JM: But for Galileo,
observing these regularities and observing the relationship between these balls
rolling down these slopes, the time it took, and giving a mathematical
expression for that, for him, as an unquestioningly religious man they were, in
fact, demonstrations of God's mind.
SW: Well, I don't think Galileo came
to that conclusion - if he did, I'm not aware of it - but the... if what you're
suggesting is that there is no... necessary conflict between being a scientist
and being religious, I suppose I have to agree. Even now, there are very fine
scientists who are deeply religious. I know a few. Umm, but... the... I think
what happened - and it only began to happen with Galileo and Newton, so it took
a long time to mature... What happened was that much of the early basis for
religious belief was dissolved by science. It wasn't that scientific discoveries
made religion impossible... it's that they made irreligion possible. It became
possible to understand how things worked without the religious explanation and
particularly, I think, more important than anything any physicist did, was what
Darwin did, Darwin and Wallis.
JM: Yes, well this is the argument which
we've had... I think from Dennett, from Daniel Dennett. He feels that perhaps
the most wounding influence upon religion really came with Darwin rather than
with Galileo...
SW: Oh, I agree. Even though it hurts my pride as a
physicist to say so. You know, because people don't really care that much about
the way the planets go round the sun or the way... certainly they don't care
about balls rolling down the inclined plane. What they care about is life, and
particularly their own life, and their relationship to... the causes for them
being the way they are, they care about that. And Darwin's revision of the...

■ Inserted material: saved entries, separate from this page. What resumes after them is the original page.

(* ===== verification/SyncConvergence.v ===== *)
(** The sync side as a whole: pushes are served in the order of the branch, and
    the cluster follows the inventory files of its head. *)
From S2P Require Import Prelude GoStrings GoPath GoCrypto GoUtf8 GoMap GoJson GoJsonFacts Config ExportPath InventoryPath ConfigMapMaterial Normalize Reconciler Hmac GitHubPush Fetch Apply UnstructuredMap Webhook WebhookTrace LoopBreak FeedbackLoop.

(** ** The cluster, as far as the sync-operator looks after it *)

(** A tree of the branch, path to content. *)
Abbreviation tree := (gmap string string).

(** Objects are named as their paths name them. [live w id] is [None] when the
    object does not exist in the world [w], and otherwise its hash annotation. *)
Class Cluster (W : Type) := { live : W → ParsedInventoryPath → option (option string) }.

(** The worlds agree, but for the object [id], which is [v]. *)
Definition changed `{Cluster W} (w w' : W) (id : ParsedInventoryPath) (v : option (option string)) : Prop :=
  ∀ id', live w' id' = if decide (id' = id) then v else live w id'.
Definition unchanged `{Cluster W} (w w' : W) : Prop := ∀ id, live w' id = live w id.

Section sync.
Context `{GoUnicode} `{Float64} `{JsonMessages} `{EventMessages} `{SigsYaml}.
Context {U C W : Type} `{!ClientObject U} `{!Unstructured U} `{!UnstructuredLaws}.
Context `{!KubeClient U W} `{!HttpClient C W} `{!Cluster W}.
Implicit Types (h : WebhookHandler C) (p : string) (w : W) (obj : U) (id : ParsedInventoryPath) (t : tree).

Definition annotated_hash (obj : U) : option string :=
  a ← GetAnnotations obj; amap_get SyncContentHashAnnotationKey a.

(** An API server that lets the sync-operator do its work: a forced server-side
    apply succeeds and leaves the fields it was sent, among them the hash; a
    delete succeeds or finds nothing, and the object is gone (no finalizer holds
    it); neither touches another object, and fetching a file touches none. *)
Class ClusterUp : Prop := {
  apply_live obj id w : identity id obj → ∃ w',
    k8s_Apply obj "accord-sync-operator" true w = (Ok tt, w') ∧ changed w w' id (Some (annotated_hash obj));
  delete_live obj id w : identity id obj → ∃ res w',
    k8s_Delete obj w = (res, w') ∧ (res = Ok tt ∨ ∃ e, res = Failed e ∧ IsNotFound e = true) ∧ changed w w' id None;
  fetch_live (c : C) req w : unchanged w (http_Do c req w).2
}.

(** GitHub has the tree at the head of a push: every fetch of a file of it is
    answered with the file, which is at most 8 MiB long. *)
Definition serves h pu t : Prop := ∀ p c w, t !! p = Some c →
  http_NewRequest (C := C) (W := W) (raw_url (fullName pu) (headSHA pu) p) = None ∧
  fetched (http_Do (default http_DefaultClient (HTTPClient h)) (fetch_request h pu p) w).1 c.

(** ** What a push has to say about the trees before and after it *)

(** It lists every path that changed: what is there afterwards as added or
    modified, what is gone as removed. *)
Record reports (pu : push) t t' : Prop := {
  reports_added p : p ∈ addedModified pu → is_Some (t' !! p);
  reports_removed p : p ∈ removed pu → is_Some (t !! p) ∧ t' !! p = None;
  reports_changed p : t !! p ≠ t' !! p → p ∈ addedModified pu ∨ p ∈ removed pu
}.

(** No two paths of the trees name one object, as x.yaml and x.yml do. *)
Definition unambiguous t t' : Prop := ∀ p q id,
  is_Some (t !! p) ∨ is_Some (t' !! p) → is_Some (t !! q) ∨ is_Some (t' !! q) →
  ParseInventoryExportPath p = Some id → ParseInventoryExportPath q = Some id → p = q.

(** Its inventory files are manifests of the objects their paths name. *)
Definition manifests pu t : Prop := ∀ p c id,
  p ∈ addedModified pu → t !! p = Some c → ParseInventoryExportPath p = Some id → acceptable (U := U) id c.

(** ** Specification: the cluster shows the tree *)

Definition file_hash (c : string) : option string :=
  match MaterialHashFromNormalizedYAML c with Ok hash => Some hash | Failed _ => None end.

Record in_sync (w : W) t : Prop := {
  sync_file p c id : t !! p = Some c → ParseInventoryExportPath p = Some id → live w id = Some (file_hash c);
  sync_gone id : (∀ p, ParseInventoryExportPath p = Some id → t !! p = None) → live w id = None
}.
Definition manager_options {S} (i : ManagerInputs S) : ctrl_Options S :=
  let f := in_flags i in
  let tlsOpts := if enableHTTP2 f then [] else [disableHTTP2] in
  let webhookServerOptions := WebhookOptions tlsOpts
    (if decide (webhookCertPath f = "") then no_certs
     else Certs (webhookCertPath f) (webhookCertName f) (webhookCertKey f)) in
  let metricsServerOptions := MetricsOptions (metricsAddr f) (secureMetrics f) tlsOpts (secureMetrics f)
    (if decide (metricsCertPath f = "") then no_certs
     else Certs (metricsCertPath f) (metricsCertName f) (metricsCertKey f)) in
  CtrlOptions (in_Scheme i) metricsServerOptions webhookServerOptions (probeAddr f)
    (enableLeaderElection f) (in_LeaderElectionID i).

(** What [Complete] is given: the two reconcilers of reconciler.go with the configured
    template, and that of the mirror-upgrader, which does nothing yet. *)
Inductive reconciler :=
| ApplicationReconciler (ExportPathTmpl : string)
| ApplicationSetReconciler (ExportPathTmpl : string)
| MirrorUpgradeRequestReconciler.

Definition MirrorUpgradeRequest_Reconcile : result unit := Ok tt.

Definition run_reconciler `{GoUnicode} `{TextTemplate} `{Float64} `{JsonMessages} `{SigsYaml} {O}
    `{!RuntimeObject O} `{!ClientObject O} (r : reconciler) (get : client_reader O) (s : rstate) (namespace name : string)
    : result unit * rstate :=
  match r with
  | ApplicationReconciler tmpl => Reconcile_Application get tmpl s namespace name
  | ApplicationSetReconciler tmpl => Reconcile_ApplicationSet get tmpl s namespace name
  | MirrorUpgradeRequestReconciler => (MirrorUpgradeRequest_Reconcile, s)
  end.

(** ** The setup calls of a binary *)

Section binaries.
(** HTTP clients, and the one with a timeout of so many nanoseconds. *)
Context {C : Type} (http_Client : Z → C).
Context {S B : Type} `{!RuntimeScheme (S := S) (B := B)} `{!LibraryFlags}.

Inductive setup_call :=
| CallNewManager (o : ctrl_Options S)
| CallAdd (cfg : InventoryControllerConfig) (needLeaderElection : bool)
| CallController (watched : runtime_object) (name : string) (r : reconciler)
| CallRegister (path : string) (h : WebhookHandler C)
| CallHealthz (name : string)
| CallReadyz (name : string)
| CallStart.

(** The error of a call, after the calls made before. *)
Class ControllerRuntime := { ctrl_error : list setup_call → setup_call → option error }.
Context `{!ControllerRuntime}.

(** The calls in order; the first failure ends the process with code 1. The
    result is the exit code and the calls made. *)
Fixpoint run_setup (made todo : list setup_call) : Z * list setup_call :=
  match todo with
  | [] => (0%Z, made)
  | c :: todo =>
      match ctrl_error made c with
      | Some _ => (1%Z, made ++ [c])
      | None => run_setup (made ++ [c]) todo
      end
  end.

(** What every binary does with the command line, once its scheme is built: a
    panic ends a process with code 2. *)
Definition with_flags (scheme : option S) (args : list string) (setup : S → flags → Z * list setup_call)
    : Z * list setup_call :=
  match scheme with
  | None => (2%Z, [])
  | Some scheme =>
      match flag_Parse args with
      | Exit code => (code, [])
      | ParsedFlags f _ => setup scheme f
      end
  end.
Lemma inv_drop T s b :
  sys_inv T s → progress s = Some b →
  let s' := Sys (objects s) (dirty s) (RState (Cache (ctl s)) (flush_finish (GitQueue (ctl s)) b (Ok tt))) None (repository s) in
  sys_inv (tracking T s (LDrop b) s') s'.
Proof.
  intros Hinv Hp s'. apply (inv_worker T); [done|done|]. intros id Hid [HT Hnone]. split; [done|].
  unfold shown. rewrite Hp. cbn [ctl GitQueue progress repository mbind option_bind flush_finish]. rewrite Hnone.
  apply shown_le_refl.
Qed.

Lemma worker_inv T s l s' : sys_inv T s → worker_step s l s' → sys_inv (tracking T s l s') s'.
Proof.
  intros Hinv Hw. destruct Hw as [| |s b d r0 order d' e Hp _ Hexp|s b dir r0 rp tree order disk' e r' Hp _ Hready Hperm Hexp|];
    [by apply inv_take|by eapply inv_publish|by apply inv_fail| |by apply inv_drop].
  apply inv_fail; [done|done|]. by eapply export_other.
Qed.

Lemma step_inv T s l s' : sys_inv T s → sys_step s l s' → sys_inv (tracking T s l s') s'.
Proof.
  intros Hinv Hstep. destruct Hstep as [s id o Hid|s id get res ctl' Hid Hans Hrun|s l s' Hw|s r'];
    [by apply inv_change| |by apply worker_inv|by apply inv_push].
  pose proof (inv_reconcile _ _ _ _ _ _ Hinv Hid Hans Hrun) as Hnext. unfold tracking.
  by destruct (exports get id (Cache (ctl s))).
Qed.

Lemma reach_inv T s : sys_reach T s → sys_inv T s.
Proof.
  induction 1 as [r|T s l s' _ IH Hstep|T s _ IH]; [|by apply step_inv|by eapply inv_restart].
  split; cbn; [intros id [[? Hid]|Hid]; [by rewrite lookup_empty in Hid|by apply elem_of_empty in Hid]| |done].
  intros id Hid Hlive. unfold cache_shown, shown. cbn [ctl Cache GitQueue progress repository mbind option_bind].
  unfold NewHashCache. rewrite !lookup_empty. by rewrite Hlive.
Qed.

(** The material texts of two objects are a collision of SHA-256. *)
Definition collide (obj obj' : O) : Prop :=
  ∃ t t' o o', json_Marshal_object obj = Ok t ∧ unmarshal_map t = Ok o ∧
    json_Marshal_object obj' = Ok t' ∧ unmarshal_map t' = Ok o' ∧
    let j := marshal_map (normalizeKubernetesObject o) in
    let j' := marshal_map (normalizeKubernetesObject o') in
    j ≠ j' ∧ sha256_Sum256 j = sha256_Sum256 j'.

Lemma same_document (obj obj' : O) y y' h :
  NormalizedYAMLAndMaterialHash obj = Ok (y, h) → NormalizedYAMLAndMaterialHash obj' = Ok (y', h) →
  y' = y ∨ collide obj obj'.
Proof.
  intros (t & o & Ht & Ho & Hy & ->)%hash_inv (t' & o' & Ht' & Ho' & Hy' & Heq%hex_encode_inj)%hash_inv.
  destruct (decide (marshal_map (normalizeKubernetesObject o) = marshal_map (normalizeKubernetesObject o')))
    as [E|E]; [left|right; by exists t, t', o, o'].
  rewrite E, Hy' in Hy. by apply Ok_inj in Hy.
Qed.

(** The branch shows the object: its normalized document, up to a collision with
    the document exported before, unless the object was applied from Git, and no
    file when it is gone. *)
Definition converged (s : sys) (id : object_id) : Prop :=
  match objects s !! id with
  | Some obj => ∃ y h, NormalizedYAMLAndMaterialHash obj = Ok (y, h) ∧
      (annotation_matches obj h = true ∨
       ∃ (obj' : O) y', NormalizedYAMLAndMaterialHash obj' = Ok (y', h) ∧
         live_file (repository s) id = Some y' ∧ (y' = y ∨ collide obj obj'))
  | None => live_file (repository s) id = None
  end.

Lemma settled_converged T s id :
  sys_inv T s → T id → id_ok id → id ∉ dirty s → GitQueue (ctl s) !! export_rel id = None →
  (progress s ≫= λ b, b !! export_rel id) = None → converged s id.
Proof.
  intros [_ Hcache Hclean] HT Hid Hd Hq Hp. unfold converged.
  specialize (Hcache id Hid HT). specialize (Hclean id Hid Hd). unfold reconciled in Hclean.
  unfold cache_shown, shown in Hcache. rewrite Hq, Hp in Hcache. destruct (objects s !! id) as [obj|].
  - destruct Hclean as (y & h & Hy & Hc). exists y, h. split; [done|]. destruct Hc as [Hann|Hc]; [by left|right].
    rewrite Hc in Hcache. destruct Hcache as (obj' & y' & Hy' & Hl). exists obj', y'. split; [done|].
    destruct (live_file (repository s) id); [|done]. injection Hl as ->. split; [done|by eapply same_document].
  - rewrite Hclean in Hcache. by destruct (live_file (repository s) id).
Qed.

(** C4: Git converges to the cluster, in every run of the inventory-controller with
    the default template: objects are created, changed - also by the sync-operator
    - and deleted; reconciles succeed, fail and are repeated; batches are taken and
    published, from a clone with nothing in the way of their files, or put back,
    whatever was enqueued meanwhile; others push to the branch; the process is
    restarted. Once an object has been reconciled after its
    last change and no operation on its path is queued or in progress, the branch
    has its normalized document at its path - up to a collision of SHA-256 with the
    document exported before - or the object carries its own hash, as one applied
    from Git does; and when the object is gone the branch has no file for it. This
    is for the objects the process is up to date with: those of which an operation
    was queued, or that had no file when it started, and since then no older
    operation was put back over a newer one on the path, as
    [failed_flush_restores_stale] shows can happen, none was dropped for lack of a
    repository, and nobody else pushed a change of the file. *)
Theorem inventory_converges T s id :
  sys_reach T s → T id → id_ok id → id ∉ dirty s → GitQueue (ctl s) !! export_rel id = None →
  (progress s ≫= λ b, b !! export_rel id) = None →
  match objects s !! id with
  | Some obj => ∃ y h, NormalizedYAMLAndMaterialHash obj = Ok (y, h) ∧
      (annotation_matches obj h = true ∨
       ∃ (obj' : O) y', NormalizedYAMLAndMaterialHash obj' = Ok (y', h) ∧
         live_file (repository s) id = Some y' ∧ (y' = y ∨ collide obj obj'))
  | None => live_file (repository s) id = None
  end.
Proof. intros Hr. by apply settled_converged, reach_inv. Qed.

understanding of why living things are the way they are, in particular why
people are the way they are, was overwhelming and Darwin himself lost his faith.
You know, I was recently re-reading Lytton Strachey's wonderful little
biography of Cardinal Manning in Eminent Victorians and Manning said that he was
con-, he became convinced... a convinced Christian, because of reading...
Paley's...
JM: Natural Theology
SW: Yes... and the wonderful
adaptation of living things convinced him that there had to be a creator. A
person, a personality that created all this. And suddenly that was God. There
wasn't a discovery that there wasn't a creator, but the argument was removed,
and I don't think anything in... that science has done for general culture has
ever been as important as that.
JM: Yes, it is interesting to find that,
on the whole, the percentage of biological disbelievers in the scientific
community is higher than the percentage of disbelievers amongst your colleagues
in physics and chemistry.
SW: Is that true? I didn't know that. Actually,
I've occasionally... not too often, gotten into conversations with my physicist
colleagues about religion and I find an overwhelming lack of interest in it. I
once said that they don't care enough about it to qualify as practising
atheists. They... they just regard it as a sort of question that it's silly to
raise, and umm... I, for some obscure reason, I tend to care about it and I'm
interested in religion, but most of my physicist friends are not. But you find
such a variety of belief.
I have one friend, a very distinguished
astrophysicist, who told me that he is an orthodox, observant Jew - which is a
lot of trouble, that's not easy - and doesn't believe in God. Because, for him,
the religion is a framework for life that he inherited from his parents. He grew
up with it. He wants to stay in it. But he doesn't think there's anything behind
it. I think probably a fair number of people in the Church of England feel that
way.
JM: I think that for a number of people, the retreat into religion
is, as you say, not a retreat into belief, but a retreat into reassuring
domestic ritual, and I suspect that's much greater for Jews than it is for
Christians. I mean there is a way in which one could say that belief is less
importance for Jews than observance.
SW: I think that's very true. One
can argue about the reasons for it, but I don't think that Judaism is the only
religion for which that's true. I think it's also true for Hinduism. I don't
think the Hindu's have ever looked very closely into what they all believe.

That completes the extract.